Items listed in a dataset
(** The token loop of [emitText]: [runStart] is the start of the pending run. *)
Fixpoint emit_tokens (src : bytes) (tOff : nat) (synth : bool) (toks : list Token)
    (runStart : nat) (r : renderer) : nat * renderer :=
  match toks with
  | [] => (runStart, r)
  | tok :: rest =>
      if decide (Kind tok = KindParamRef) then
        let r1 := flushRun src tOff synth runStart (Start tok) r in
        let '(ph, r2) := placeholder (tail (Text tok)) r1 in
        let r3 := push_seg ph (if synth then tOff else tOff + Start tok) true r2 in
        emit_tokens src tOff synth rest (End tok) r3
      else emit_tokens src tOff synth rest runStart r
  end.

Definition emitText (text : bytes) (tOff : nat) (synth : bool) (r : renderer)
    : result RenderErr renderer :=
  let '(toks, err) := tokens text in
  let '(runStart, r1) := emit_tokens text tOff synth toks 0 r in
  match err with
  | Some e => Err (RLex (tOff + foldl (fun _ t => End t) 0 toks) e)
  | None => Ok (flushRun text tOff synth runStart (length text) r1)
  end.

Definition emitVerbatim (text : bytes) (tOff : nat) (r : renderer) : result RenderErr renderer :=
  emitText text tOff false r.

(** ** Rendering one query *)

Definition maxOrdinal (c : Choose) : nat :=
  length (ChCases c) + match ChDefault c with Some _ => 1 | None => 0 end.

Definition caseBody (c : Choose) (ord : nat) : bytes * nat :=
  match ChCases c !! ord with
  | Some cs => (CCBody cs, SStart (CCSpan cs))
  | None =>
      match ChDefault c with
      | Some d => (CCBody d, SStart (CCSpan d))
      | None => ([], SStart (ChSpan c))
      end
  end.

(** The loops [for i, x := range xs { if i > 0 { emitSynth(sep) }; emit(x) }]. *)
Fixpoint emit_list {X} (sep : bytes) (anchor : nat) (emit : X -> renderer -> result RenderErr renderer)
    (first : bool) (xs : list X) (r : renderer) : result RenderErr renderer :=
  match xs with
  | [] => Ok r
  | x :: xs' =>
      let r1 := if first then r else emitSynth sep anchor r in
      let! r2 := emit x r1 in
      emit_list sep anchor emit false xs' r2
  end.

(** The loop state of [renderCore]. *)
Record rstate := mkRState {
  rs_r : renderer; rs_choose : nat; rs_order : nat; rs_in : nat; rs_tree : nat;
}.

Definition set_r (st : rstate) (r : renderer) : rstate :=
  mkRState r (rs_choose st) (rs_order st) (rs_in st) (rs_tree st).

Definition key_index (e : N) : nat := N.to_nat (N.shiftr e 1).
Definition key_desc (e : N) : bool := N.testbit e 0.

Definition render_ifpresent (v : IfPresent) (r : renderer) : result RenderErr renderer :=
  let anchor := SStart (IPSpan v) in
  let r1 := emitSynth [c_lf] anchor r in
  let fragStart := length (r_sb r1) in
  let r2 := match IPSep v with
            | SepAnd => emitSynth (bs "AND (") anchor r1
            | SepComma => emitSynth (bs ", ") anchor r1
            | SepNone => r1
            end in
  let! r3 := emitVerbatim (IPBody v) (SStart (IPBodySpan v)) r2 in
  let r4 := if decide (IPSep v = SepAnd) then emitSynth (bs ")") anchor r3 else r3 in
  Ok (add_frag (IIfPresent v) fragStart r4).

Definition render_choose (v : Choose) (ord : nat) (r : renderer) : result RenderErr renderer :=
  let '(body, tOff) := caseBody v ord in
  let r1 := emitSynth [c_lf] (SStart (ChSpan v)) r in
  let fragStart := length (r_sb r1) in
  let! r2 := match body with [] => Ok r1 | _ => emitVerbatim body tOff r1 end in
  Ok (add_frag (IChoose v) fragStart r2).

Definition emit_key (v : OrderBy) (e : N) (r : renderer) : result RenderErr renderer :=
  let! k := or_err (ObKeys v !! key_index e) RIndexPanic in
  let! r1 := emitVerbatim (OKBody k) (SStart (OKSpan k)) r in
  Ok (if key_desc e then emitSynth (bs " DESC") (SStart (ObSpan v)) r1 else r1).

*WHAT IS REQUIRED*.
Nothing but the lines from the line containing "let! k := or_err" through the final line of the entries should appear in your answer, copied exactly.

*ANSWER AREA*.
  let! k := or_err (ObKeys v !! key_index e) RIndexPanic in
  let! r1 := emitVerbatim (OKBody k) (SStart (OKSpan k)) r in
  Ok (if key_desc e then emitSynth (bs " DESC") (SStart (ObSpan v)) r1 else r1).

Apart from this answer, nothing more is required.